Police departments make aggressive push for new recruits

(NewsNation) — America’s streets are running wild with crime and violence, and police departments are having a hard time maintaining law and order.

Murders are up, assaults are rampant and robberies are through the roof, prompting fed-up, unappreciated and overwhelmed officers to leave the force by the thousands. Low pay, long hours and poor morale have created a manpower deficit that’s become extremely hard to overcome.


Yolanda Talley is chief of the Chicago Police Department’s bureau of internal affairs and the recruitment and retention unit. She said the current shortage isn’t like others in the past, which have typically been on a smaller scale and not as long.

She said the department has lost 1,000 officers in the last year, mostly to retirement. Veteran officers say if they’re not valued and appreciated, they’d rather leave the job than stay and serve where they’re not wanted.

“One of the common complaints about why officers are retiring or resigning is that new practices and procedures are changing the way police officers do their job,” Talley said.

Many are leaving and few are willing to fill those open vacancies. Across the country, police departments are now using incentives and innovative ways to attract potential cadets.

America’s largest police department, in New York City, is among those using slick recruitment campaigns to fill the 1,500 vacancies from this year alone. In New Haven, Connecticut, police are making a bold move, going door to door looking for potential recruits.

And to the west in Phoenix, the department is boosting its starting salary to $68,000 from $55,000 and offering a $7,500 signing bonus. 

“We have been very successful in getting the recruitment numbers up,” said Sgt. Brian Bower of the Phoenix Police Departmentt. “Each month is getting better and better with the potential recruits.”

In Chicago, the department has branched out its recruiting efforts from beyond the city limits to military bases. A total of 20 service members have been recruited from Camp Lejeune in North Carolina and Camp Pendleton in California.

Sgt. Nathaniel Myles is a 13-year veteran with the Chicago Police Department and a Marine Corps veteran, leading the charge to recruit service members.

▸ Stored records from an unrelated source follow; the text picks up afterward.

(** C5. Whenever a replacement is made, the new date is inserted with
    font size 12 in black, at an anchor taken from the rectangle chosen
    (the last one the search for the old date returned): the GUI worker
    inserts at its top-left corner, the CLI tool at the x of its left
    edge and the y of its bottom edge plus five. *)
Theorem replacement_text_anchor (w : world) (pdf_path : str)
    (front : list page) (pg : page) :
  files w !! pdf_path = Some (Document (front ++ [pg])) ->
  (forall self, exists d es,
     created w (process_pdf self pdf_path w).2 = Some d /\
     d_pages d = front ++ [with_edits es pg] /\
     (forall pt text size color,
        InsertText pt text size color ∈ es ->
        text = new_date self /\ size = 12%Z /\ color = (0, 0, 0)%Z /\
        exists last_match rect,
          last (finditer (page_text pg)) = Some last_match /\
          last (page_search pg (m_group last_match)) = Some rect /\
          pt = tl rect /\ px pt = x0 rect /\ py pt = y0 rect) /\
     (forall last_match rect,
        last (finditer (page_text pg)) = Some last_match ->
        last (page_search pg (m_group last_match)) = Some rect ->
        InsertText (tl rect) (new_date self) 12 (0, 0, 0)%Z ∈ es)) /\
  (forall old_date new_date, exists d es,
     created w (replace_date_in_pdf pdf_path old_date new_date w).2 = Some d /\
     d_pages d = front ++ [with_edits es pg] /\
     (forall pt text size color,
        InsertText pt text size color ∈ es ->
        text = new_date /\ size = 12%Z /\ color = (0, 0, 0)%Z /\
        exists last_match rect,
          last (finditer (page_text pg)) = Some last_match /\
          m_group last_match = old_date /\
          last (page_search pg old_date) = Some rect /\
          px pt = x0 rect /\ py pt = add_int (y1 rect) 5) /\
     (forall last_match rect,
        last (finditer (page_text pg)) = Some last_match ->
        m_group last_match = old_date ->
        last (page_search pg old_date) = Some rect ->
        InsertText {| px := x0 rect; py := add_int (y1 rect) 5 |}
          new_date 12 (0, 0, 0)%Z ∈ es)).
Proof.
  intros Hf. split.
  - intros self. eexists _, (edits_at (gui_site pg) tl (new_date self)).
    split; [by apply gui_created|]. split.
    { cbn. unfold gui_page. by rewrite edited_at_edits. }
    split.
    + intros pt text size color (-> & -> & -> & rect & Hs & ->)%insert_in_edits.
      apply gui_site_Some in Hs as (ml & ? & ?).
      split_and!; [done | done | done |]. by exists ml, rect.
    + intros ml rect Hl Hr.
      assert (gui_site pg = Some rect) as -> by (apply gui_site_Some; eauto).
      cbn. unfold replacement. set_solver.
  - intros old_date new_date.
    eexists _, (edits_at (cli_site pg old_date) cli_anchor new_date).
    split; [by apply cli_created|]. split.
    { cbn. by rewrite edited_at_edits. }
    split.
    + intros pt text size color (-> & -> & -> & rect & Hs & ->)%insert_in_edits.
      apply cli_site_Some in Hs as (ml & ? & ? & ?).
      split_and!; [done | done | done |]. by exists ml, rect.
    + intros ml rect Hl Hg Hr.
      assert (cli_site pg old_date = Some rect) as ->
        by (apply cli_site_Some; eauto).
      cbn. unfold replacement, cli_anchor. cbn. set_solver.
Qed.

“This is a paramilitary organization … so you guys understand that discipline, rank structure, you guys understand what it’s like to perform under pressure,” Myles said of the pitch to military recruits.

For critics who contend it’s a dangerous idea to turn soldiers into officers, Myles disagrees.

“I can understand how people can see that — military, overseas, deployment, war. But it’s not always like that,” he said.

The Chicago Police Department is also recruiting at Black colleges and universities to include more diversity, mirroring more of what communities look like.

One of those schools, Lincoln University in Missouri, has started a law enforcement training academy, making it a very attractive recruiting location for police departments from around the nation.